Scaling up from one cell to many may have been a small step rather than a giant leap for early life on Earth. A single-celled organism closely related to animals controls its life cycle using a molecular toolkit much like the one animals use to give their cells different roles, scientists report October 13 in Developmental Cell.
“Animals are regarded as this very special branch, as in, there had to be so many innovations to be an animal,” says David Booth, a biologist at the University of California, Berkeley who wasn’t part of the study. But this research shows “a lot of the machinery was there millions of years before animals evolved.”
Multicellular organisms need to be able to send messages between their cells and direct them to particular roles within the body. That requires a great deal of cell-to-cell coordination — something that unicellular organisms don’t have to deal with. But an amoeba (Capsaspora owczarzaki) employs many of those same tricks to switch its single-celled body between different life stages. That means that the earliest animals were probably “recycling mechanisms that were already present before,” says study coauthor Iñaki Ruiz-Trillo, a biologist at the Institute for Evolutionary Biology in Barcelona.
C. owczarzaki goes through three different life stages, acting independently in some stages and aggregating with other amoebas in others. Ruiz-Trillo and colleagues analyzed C. owczarzaki’s proteome — its complete set of proteins — during each life stage.
The amoeba made different amounts of its proteins in each life stage, the team found, suggesting that it was responding to new demands. But it went a step further, too, also shifting the way its proteins behaved during each stage.
Proteins can change their behavior by grabbing on to a molecular fragment called a phosphate ion. The phosphate ion’s effect depends on where it sticks to the protein and whether there are other phosphate ions stuck on nearby. C. owczarzaki showed distinct differences in the pattern of these phosphate add-ons between its three life stages. That parallels what’s seen in animals: Proteins in different organs within the same animal show similar modification differences.

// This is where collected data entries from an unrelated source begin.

(** ** Undo after a checked negate *)

(** C4. For a checked negate ([BranchNeg32], [BranchNeg64]) the late path
    emits one negate of the destination [args[1]]; for every value [a] of
    the width other than the most negative one, the negate followed by
    this second negate leaves [a] in the destination. *)
Theorem undo_checked_neg
  (E : Collaborators) (w : Width) (this : CheckSpecial) (o : option Value)
  (cond : ResultCondition) (d : GPRReg) (m : Machine) (a : Z) :
  opcode (m_checkKind this) = BranchNeg w ->
  (w = Width64 -> is64Bit E = true) ->
  0 <= a < modulus w ->
  a <> minSigned w ->
  regs m d = a ->
  undoOperation E this [ResCond cond; Tmp d] = Some [air (Inst_of (Neg w) [Tmp d])]
  /\ wrap w (- wrap w (- a)) = a
  /\ exists m1 m2,
       execAir (hiddenOf this o [ResCond cond; Tmp d]) m = Some m1
       /\ regs m1 d = wrap w (- a)
       /\ run [air (Inst_of (Neg w) [Tmp d])] m1 = Some m2
       /\ regs m2 d = a.
Proof.
  intros Hop H64 Ha _ Hd.
  split; [ | split ].
  - unfold undoOperation. rewrite Hop.
    destruct w; cbn; [ reflexivity | ].
    now rewrite H64.
  - now apply wrap_neg_neg.
  - destruct (negFlags_dst w d m a) as (m1 & Hm1 & Hr1).
    { now apply readArg_Tmp. }
    destruct (negFlags_dst w d m1 (wrap w (- a))) as (m2 & Hm2 & Hr2).
    { now apply readArg_Tmp_wrapped. }
    exists m1, m2. repeat split.
    + unfold execAir, hiddenOf. cbn [inst_kind args]. rewrite Hop.
      destruct w; exact Hm1.
    + exact Hr1.
    + cbn [run exec]. unfold execAir, Inst_of. cbn [inst_kind args opcode].
      destruct w; cbn [Neg]; rewrite Hm2; reflexivity.
    + rewrite Hr2. now apply wrap_neg_neg.
Qed.

Lemma undo_checked_neg_witness :
  undoOperation sampleTarget (sampleSpecial BranchNeg64 2) [ResCond Overflow; Tmp 2%nat]
    = Some [air (Inst_of Neg64 [Tmp 2%nat])]
  /\ wrap Width64 (- wrap Width64 (- 41)) = 41
  /\ exists m1 m2,
       execAir (hiddenOf (sampleSpecial BranchNeg64 2) None [ResCond Overflow; Tmp 2%nat])
               (sampleMachine 0 0 41)
         = Some m1
       /\ regs m1 2%nat = wrap Width64 (- 41)
       /\ run [air (Inst_of Neg64 [Tmp 2%nat])] m1 = Some m2
       /\ regs m2 2%nat = 41.
Proof.
  apply (undo_checked_neg sampleTarget Width64 (sampleSpecial BranchNeg64 2)
           None Overflow 2%nat (sampleMachine 0 0 41) 41).
  - reflexivity.
  - reflexivity.
  - unfold modulus; cbn; lia.
  - unfold minSigned; cbn; lia.
  - reflexivity.
Defined.

(** ** Undo after a checked add with one source aliasing the destination *)

(** C5. For a four-operand checked add whose two sources [args[1]] and
    [args[2]] differ and one of which is the destination [args[3]], the
    late path emits one subtract, from the destination, of the source that
    is not the destination; whatever the two source values were, the add
    followed by this subtract leaves the destination's value from before
    the add. *)
Theorem undo_checked_add_one_alias
  (E : Collaborators) (w : Width) (this : CheckSpecial) (o : option Value)
  (cond : ResultCondition) (a1 a2 other : Arg) (d : GPRReg) (m : Machine) (a b : Z) :
  opcode (m_checkKind this) = BranchAdd w ->
  m_numCheckArgs this = 4%nat ->
  is64Bit E = true ->
  a1 <> a2 ->
  (a1 = Tmp d /\ other = a2) \/ (a2 = Tmp d /\ other = a1) ->
  0 <= a < modulus w ->
  regs m d = a ->
  readArg w m other = Some b ->
  undoOperation E this [ResCond cond; a1; a2; Tmp d]
    = Some [air (Inst_of (Sub w) [other; Tmp d])]
  /\ wrap w (wrap w (a + b) - b) = a
  /\ exists m1 m2,
       execAir (hiddenOf this o [ResCond cond; a1; a2; Tmp d]) m = Some m1
       /\ regs m1 d = wrap w (a + b)
       /\ run [air (Inst_of (Sub w) [other; Tmp d])] m1 = Some m2
       /\ regs m2 d = a.
Proof.
  intros Hop Hn H64 Hne Hshape Ha Hd Hb.
  assert (Hother : other <> Tmp d) by (destruct Hshape as [[? ?] | [? ?]]; congruence).
  assert (Hdst : readArg w m (Tmp d) = Some a) by now apply readArg_Tmp.
  split; [ | split ].
  - unfold undoOperation, allOperandsAliased. rewrite Hop, Hn.
    destruct Hshape as [[-> ->] | [-> ->]].
    + destruct w; cbn [BranchAdd Sub]; rewrite H64; cbn [Nat.eqb at_ nth_error bind];
        rewrite (Arg_eqb_neq _ _ Hne), Arg_eqb_refl; reflexivity.
    + destruct w; cbn [BranchAdd Sub]; rewrite H64; cbn [Nat.eqb at_ nth_error bind];
        rewrite (Arg_eqb_neq _ _ Hother), Arg_eqb_refl; reflexivity.
  - now apply wrap_add_sub.
  - assert (Hadd : exists m1, addFlags w a1 a2 (Tmp d) m = Some m1
                              /\ regs m1 d = wrap w (a + b)
                              /\ readArg w m1 other = Some b).
    { destruct Hshape as [[-> ->] | [-> ->]].
      - destruct (addFlags_dst w (Tmp d) a2 d m a b Hdst Hb)
          as (m1 & Hm1 & Hr1 & _ & _ & _ & Hframe).
        exists m1. repeat split; try assumption.
        now rewrite Hframe.
      - destruct (addFlags_dst w a1 (Tmp d) d m b a Hb Hdst)
          as (m1 & Hm1 & Hr1 & _ & _ & _ & Hframe).
        exists m1. repeat split; try assumption.
        + now rewrite Hr1, Z.add_comm.
        + now rewrite Hframe. }
    destruct Hadd as (m1 & Hm1 & Hr1 & Hb1).
    destruct (subFlags_dst w other d m1 (wrap w (a + b)) b) as (m2 & Hm2 & Hr2 & _).
    { now apply readArg_Tmp_wrapped. }
    { exact Hb1. }
    exists m1, m2. repeat split.
    + unfold execAir, hiddenOf. cbn [inst_kind args]. rewrite Hop.
      destruct w; exact Hm1.
    + exact Hr1.
    + cbn [run exec]. unfold execAir, Inst_of. cbn [inst_kind args opcode].
      destruct w; cbn [Sub]; rewrite Hm2; reflexivity.
    + rewrite Hr2. now apply wrap_add_sub.
Qed.
Lemma universe_today_article_results (article : Adapters.BlockElem) :
  (length (Adapters.universe_today_article (keywords q) article) <= 1)%nat /\
  Forall (fun a =>
            source a = "Universe Today" /\
            PyStr.startswith "http" (link a) = true /\ scored q a)
         (Adapters.universe_today_article (keywords q) article).
Proof.
  unfold Adapters.universe_today_article.
  destruct (Adapters.block_heading article) as [t|];
    [| split; [simpl; lia | constructor]].
  destruct (Adapters.block_a article) as [a|];
    [| split; [simpl; lia | constructor]].
  cbn zeta. split; [simpl; lia |].
  constructor; [| constructor].
  cbn [source link]. split; [done |]. split; [| apply scored_intro].
  by destruct (PyStr.startswith "http" (default "" (Adapters.href a))) eqn:E.
Qed.

Lemma nasa_homepage_block_results (block : Adapters.BlockElem) :
  (length (Adapters.nasa_homepage_block (keywords q) block) <= 1)%nat /\
  Forall (fun a =>
            source a = "NASA" /\
            PyStr.startswith "http" (link a) = true /\ scored q a)
         (Adapters.nasa_homepage_block (keywords q) block).
Proof.
  unfold Adapters.nasa_homepage_block.
  destruct (Adapters.block_heading block) as [t|];
    [| split; [simpl; lia | constructor]].
  cbn zeta. split; [simpl; lia |].
  constructor; [| constructor].
  cbn [source link]. split; [done |]. split; [| apply scored_intro].
  destruct (Adapters.block_a block) as [a|]; [| reflexivity].
  destruct (PyStr.startswith "/" (default "" (Adapters.href a)));
    [reflexivity |].
  by destruct (PyStr.startswith "http" (default "" (Adapters.href a))) eqn:E.
Qed.

End AdapterFacts.


(** X16.  Whatever the page holds, [scrape_universe_today] returns at
    most five results, in non-increasing order of relevance; each has the
    source "Universe Today", a link that starts with "http", and as
    relevance the score of its title and description.  It returns the
    empty list when the request raises and when the status is not 200. *)
Theorem scrape_universe_today_results
    (page : option Adapters.UniverseTodayPage) (q : QueryInfo) :
  let l := Adapters.scrape_universe_today page q in
  (length l <= 5)%nat /\
  relevance_descending l /\
  Forall (fun a =>
            source a = "Universe Today" /\
            PyStr.startswith "http" (link a) = true /\ scored q a) l /\
  match page with
  | None => l = []
  | Some p => Adapters.ut_status p <> 200 -> l = []
  end.
Proof.
  intros l. subst l. unfold Adapters.scrape_universe_today.
  destruct page as [page|];
    [| split; [simpl; lia | split; [constructor | by split]]].
  destruct (Z.eqb_spec (Adapters.ut_status page) 200) as [Heq | Hne];
    cbn [negb];
    [| split; [simpl; lia | split; [constructor | by split]]].
  split; [| split; [apply sorted_by_relevance_descending
                   | split; [| by intros []]]].
  - rewrite sorted_by_relevance_length.
    etrans; [apply flat_map_at_most_one; intros a;
             apply (universe_today_article_results q a) |].
    apply take_at_most.
  - apply sorted_by_relevance_Forall, flat_map_Forall.
    intros a. apply (universe_today_article_results q a).
Qed.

The researchers also found changes in the molecules that control the protein modification process. Certain enzymes within a cell act like molecular concierges, helping phosphate ions latch on to proteins. The type of enzyme often determines where the ion sticks — and thus the effect it has. For instance, enzymes called tyrosine kinases often guide modifications that help multicellular organisms send messages between cells. Those enzymes aren’t thought to be widely used by single-celled species, says study coauthor Eduard Sabidó, a biologist at the Centre for Genomic Regulation in Barcelona. But C. owczarzaki uses these enzymes across all of its life stages, generating them in different quantities depending on the stage.
Previous research showed that other single-celled organisms had the genes for tyrosine signaling, but this study shows how widely it’s actually used and how closely it’s linked to specific life changes, says Booth.
The shared molecular mechanisms suggest that the unicellular common ancestor of today’s animals and C. owczarzaki probably used these same tricks, too, paving the way for multicellular life. That’s not to say animals don’t get any credit, says Sabidó — they’ve expanded this toolkit further over time. But the perceived chasm between a simple single-celled existence and a complex multicellular one might not have required a flying leap to cross. “This gap,” Sabidó says, “maybe isn’t such a gap.”